BEGIN RECORDS PROVIDED

(* ===== verification/AckTrackerClaims.v ===== *)
(** * Position tracking and flow control of a source

    What the late tracker guarantees to a source in any order of
    acknowledgements, and where the type of the last acknowledgement decides
    for messages it is not about. *)
From S2P Require Import Prelude RingBuffer LogMsgRef AckTracker AckTrackerSpec.

(** ** Progress *)

Lemma adjust_total (s : LogSource) (n : Z) (now : timespec) :
  exists s', log_source_flow_control_adjust false s n now = Ret s'.
Proof. unfold log_source_flow_control_adjust, _flow_control_rate_adjust. simpl. eauto. Qed.

Lemma suspend_total (s : LogSource) (now : timespec) :
  exists s', log_source_flow_control_suspend false s now = Ret s'.
Proof. unfold log_source_flow_control_suspend, _flow_control_rate_adjust. simpl. eauto. Qed.

Lemma send_total (init : Z) (g : gstate) (m : Z) : ginv init g -> sevent_ok (ESend m) g = true ->
  exists g', run_sevent false (ESend m) g = Ret g'.
Proof.
  intros Hg Hok. simpl in Hok. apply andb_true_iff in Hok as [[Hfree _]%andb_true_iff Hpend].
  unfold run_sevent, late_ack_tracker_track_msg.
  destruct (pending_ack_record (tracker (g_src g))) as [p|] eqn:Hp; [|done].
  destruct (gi_pending _ _ Hg p Hp) as [Hptr Hlt].
  destruct (ring_buffer_push_spec (ring_of g) (gi_ring _ _ Hg) Hlt) as (r' & Hpush & _).
  unfold ring_of in Hpush at 1. rewrite Hpush. cbn [obind]. rewrite <- Hptr, bool_decide_eq_true_2 by done.
  cbn [g_assert obind src add_pipe_refs window_size]. unfold log_source_queue_window.
  cbn [window_size add_pipe_refs].
  rewrite bool_decide_eq_true_2; [simpl; eauto|].
  unfold log_source_free_to_send, log_source_is_window_full in Hfree.
  apply negb_true_iff, orb_false_iff in Hfree as [Hf _]. apply bool_decide_eq_false in Hf. lia.
Qed.

Lemma acked_total (init : Z) (g : gstate) (m : Z) (ty : AckType) (now : timespec) : ginv init g ->
  sevent_ok (EAcked m ty now) g = true -> exists g', run_sevent false (EAcked m ty now) g = Ret g'.
Proof.
  intros Hg [Hs Hna]%andb_true_iff. apply bool_decide_eq_true in Hs, Hna.
  destruct (unacked_live g m Hs Hna) as (i & d & Hm). pose proof (gi_live _ _ Hg) as L.
  destruct (Forall2_lookup_r _ _ _ _ _ L Hm) as (p & Hp & Mr & _). simpl in Mr.
  destruct (marked_covered init g m p d ty i Hg Hm Hp) as (_ & _ & Hle).
  pose proof (marked_matches init g m p d ty i Hg Hm Hp) as L'. pose proof (Forall2_length _ _ _ L) as Hlen.
  unfold run_sevent, late_ack_tracker_manage_msg_ack. rewrite Mr.
  change (set_records (tracker (g_src g)) _) with (tracker (g_src (marked g m p ty))).
  unfold _get_continuous_range_length.
  rewrite ring_buffer_get_continual_range_length_spec by apply Hg. cbn [obind].
  change (ack_record_storage (tracker (g_src (marked g m p ty)))) with (ring_of g) in *.
  set (r := prefix_while _ (rb_contents (ring_of g))) in *.
  pose proof (rb_contents_length _ (gi_ring _ _ Hg)) as Hcl. unfold lenZ in Hcl.
  pose proof (rbw_count _ (gi_ring _ _ Hg)). pose proof (rbw_cap _ (gi_ring _ _ Hg)).
  destruct (bool_decide_reflect (Z.of_nat r > 0)) as [Hpos|Hzero]; [|simpl; eauto].
  rewrite ring_buffer_element_at_spec; [|apply Hg|lia]. cbn [obind].
  replace (Z.to_nat (Z.of_nat r - 1)) with (r - 1)%nat by lia.
  destruct (lookup_lt_is_Some_2 (live g) (r - 1)) as [[m1 d1] Hm1]; [lia|].
  destruct (Forall2_lookup_r _ _ _ _ _ L' Hm1) as (p1 & -> & _ & _ & _ & ->).
  destruct (drop_range_spec (tracker (g_src (marked g m p ty))) r) as (t' & gone & -> & _);
    [apply Hg|change (ack_record_storage _) with (ring_of g); lia|].
  destruct (suspend_total (src (g_src g)) now) as [s1 ->]. destruct (adjust_total (src (g_src g)) (Z.of_nat r) now) as [s2 ->].
  repeat case_bool; simpl; eauto.
Qed.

END RECORDS PROVIDED

ACTIVITY
Beginning at the line with "unfold ring_of in" and ending at the line with "destruct (bool_decide_reflect (Z.of_nat", reproduce each line of the data above exactly, and add no other lines.

EXERCISE RESPONSE
  unfold ring_of in Hpush at 1. rewrite Hpush. cbn [obind]. rewrite <- Hptr, bool_decide_eq_true_2 by done.
  cbn [g_assert obind src add_pipe_refs window_size]. unfold log_source_queue_window.
  cbn [window_size add_pipe_refs].
  rewrite bool_decide_eq_true_2; [simpl; eauto|].
  unfold log_source_free_to_send, log_source_is_window_full in Hfree.
  apply negb_true_iff, orb_false_iff in Hfree as [Hf _]. apply bool_decide_eq_false in Hf. lia.
Qed.

Lemma acked_total (init : Z) (g : gstate) (m : Z) (ty : AckType) (now : timespec) : ginv init g ->
  sevent_ok (EAcked m ty now) g = true -> exists g', run_sevent false (EAcked m ty now) g = Ret g'.
Proof.
  intros Hg [Hs Hna]%andb_true_iff. apply bool_decide_eq_true in Hs, Hna.
  destruct (unacked_live g m Hs Hna) as (i & d & Hm). pose proof (gi_live _ _ Hg) as L.
  destruct (Forall2_lookup_r _ _ _ _ _ L Hm) as (p & Hp & Mr & _). simpl in Mr.
  destruct (marked_covered init g m p d ty i Hg Hm Hp) as (_ & _ & Hle).
  pose proof (marked_matches init g m p d ty i Hg Hm Hp) as L'. pose proof (Forall2_length _ _ _ L) as Hlen.
  unfold run_sevent, late_ack_tracker_manage_msg_ack. rewrite Mr.
  change (set_records (tracker (g_src g)) _) with (tracker (g_src (marked g m p ty))).
  unfold _get_continuous_range_length.
  rewrite ring_buffer_get_continual_range_length_spec by apply Hg. cbn [obind].
  change (ack_record_storage (tracker (g_src (marked g m p ty)))) with (ring_of g) in *.
  set (r := prefix_while _ (rb_contents (ring_of g))) in *.
  pose proof (rb_contents_length _ (gi_ring _ _ Hg)) as Hcl. unfold lenZ in Hcl.
  pose proof (rbw_count _ (gi_ring _ _ Hg)). pose proof (rbw_cap _ (gi_ring _ _ Hg)).
  destruct (bool_decide_reflect (Z.of_nat r > 0)) as [Hpos|Hzero]; [|simpl; eauto].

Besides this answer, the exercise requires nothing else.